(Saved data entries)
(* ===== verification/ConnPool.v ===== *)
(** * The connection pool (src/networking/conn_mgr/conn_mgr_pool.c)

    A pool lends connections to threads: [pop] takes an idle connection, or opens a
    new one while fewer than [max_pool_size] exist, or waits; [push] gives one back
    and signals a waiter.  The functions that run under the pool's mutex are programs;
    the threads, the mutex and the condition variable are a step relation. *)

From Stdlib Require Import ZArith Lia ZifyBool.
From stdpp Require Import base gmap list strings numbers.
From S2P Require Import Prelude Posix Queue ConnMgr.

(** ** Data *)

(** [struct conn_mgr_pool_t], less its mutex, condition variable and queue: the queue
    object lives at the pool's address in the queue heap. *)
Record conn_mgr_pool_t := mk_pool {
  pl_ip : list Ascii.ascii;
  pl_port : Z;
  pl_max_pool_size : Z;
  pl_size : Z;
  pl_connect_timeout : Z }.

Record pmem := mk_pmem { pools : gmap Z conn_mgr_pool_t; qh : qheap }.

Definition sizeof_conn_mgr_pool_t : Z := 152.

(** ** Code *)

Section code.
Context {os : OS} (fuel : nat) (malloc_ok : Z → bool).

Abbreviation PW := (world (cm_mem pmem)).
Abbreviation PM := (M PW).

Definition upd_rest (f : pmem → pmem) : PM unit :=
  upd_glob (λ g, mk_cm (conn_mgr_conn_errno g) (conns g) (f (rest g))).

(** Run a queue function on the queue heap. *)
Definition q_op {A} (m : M qheap A) : PM A := λ w,
  let g := w_glob w in
  match m (qh (rest g)) with
  | Ok a h => Ok a (mk_world (w_trace w)
                     (mk_cm (conn_mgr_conn_errno g) (conns g) (mk_pmem (pools (rest g)) h)))
  | Undef => Undef
  | Exit c _ => Exit c w
  | OutOfFuel => OutOfFuel
  end.

Definition load_pool (p : Z) : PM conn_mgr_pool_t := g ← get_glob; expect (pools (rest g) !! p).
Definition store_pool (p : Z) (pl : conn_mgr_pool_t) : PM unit :=
  upd_rest (λ r, mk_pmem (<[p := pl]> (pools r)) (qh r)).

Definition conn_mgr_pool_new (ip : option string) (port max_pool_size connect_timeout : Z) : PM Z :=
  match ip with
  | None => mret NULL
  | Some ip =>
      m ← sys (Malloc sizeof_conn_mgr_pool_t);
      let pool := r_ret m in
      if pool =? NULL then mret NULL
      else
        upd_rest (λ r, mk_pmem (pools r)
          (mk_qheap (items (qh r)) (<[pool := mk_queue (r_out m !!! 0%nat) (r_out m !!! 1%nat)]> (queues (qh r)))
                    (brk (qh r))));;
        sys_ (Ext "pthread_mutex_init" [pool]);;
        sys_ (Ext "pthread_cond_init" [pool]);;
        store_pool pool (mk_pool (strncpy 16 ip) port max_pool_size 0 connect_timeout);;
        q_op (conn_mgr_queue_init pool);;
        mret pool
  end.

▶ **PROBLEM STATEMENT**:
Copy all of the entries above exactly as shown.

▶ **ANSWER BELOW**:
(* ===== verification/ConnPool.v ===== *)
(** * The connection pool (src/networking/conn_mgr/conn_mgr_pool.c)

    A pool lends connections to threads: [pop] takes an idle connection, or opens a
    new one while fewer than [max_pool_size] exist, or waits; [push] gives one back
    and signals a waiter.  The functions that run under the pool's mutex are programs;
    the threads, the mutex and the condition variable are a step relation. *)

From Stdlib Require Import ZArith Lia ZifyBool.
From stdpp Require Import base gmap list strings numbers.
From S2P Require Import Prelude Posix Queue ConnMgr.

(** ** Data *)

(** [struct conn_mgr_pool_t], less its mutex, condition variable and queue: the queue
    object lives at the pool's address in the queue heap. *)
Record conn_mgr_pool_t := mk_pool {
  pl_ip : list Ascii.ascii;
  pl_port : Z;
  pl_max_pool_size : Z;
  pl_size : Z;
  pl_connect_timeout : Z }.

Record pmem := mk_pmem { pools : gmap Z conn_mgr_pool_t; qh : qheap }.

Definition sizeof_conn_mgr_pool_t : Z := 152.

(** ** Code *)

Section code.
Context {os : OS} (fuel : nat) (malloc_ok : Z → bool).

Abbreviation PW := (world (cm_mem pmem)).
Abbreviation PM := (M PW).

Definition upd_rest (f : pmem → pmem) : PM unit :=
  upd_glob (λ g, mk_cm (conn_mgr_conn_errno g) (conns g) (f (rest g))).

(** Run a queue function on the queue heap. *)
Definition q_op {A} (m : M qheap A) : PM A := λ w,
  let g := w_glob w in
  match m (qh (rest g)) with
  | Ok a h => Ok a (mk_world (w_trace w)
                     (mk_cm (conn_mgr_conn_errno g) (conns g) (mk_pmem (pools (rest g)) h)))
  | Undef => Undef
  | Exit c _ => Exit c w
  | OutOfFuel => OutOfFuel
  end.

Definition load_pool (p : Z) : PM conn_mgr_pool_t := g ← get_glob; expect (pools (rest g) !! p).
Definition store_pool (p : Z) (pl : conn_mgr_pool_t) : PM unit :=
  upd_rest (λ r, mk_pmem (<[p := pl]> (pools r)) (qh r)).

Definition conn_mgr_pool_new (ip : option string) (port max_pool_size connect_timeout : Z) : PM Z :=
  match ip with
  | None => mret NULL
  | Some ip =>
      m ← sys (Malloc sizeof_conn_mgr_pool_t);
      let pool := r_ret m in
      if pool =? NULL then mret NULL
      else
        upd_rest (λ r, mk_pmem (pools r)
          (mk_qheap (items (qh r)) (<[pool := mk_queue (r_out m !!! 0%nat) (r_out m !!! 1%nat)]> (queues (qh r)))
                    (brk (qh r))));;
        sys_ (Ext "pthread_mutex_init" [pool]);;
        sys_ (Ext "pthread_cond_init" [pool]);;
        store_pool pool (mk_pool (strncpy 16 ip) port max_pool_size 0 connect_timeout);;
        q_op (conn_mgr_queue_init pool);;
        mret pool
  end.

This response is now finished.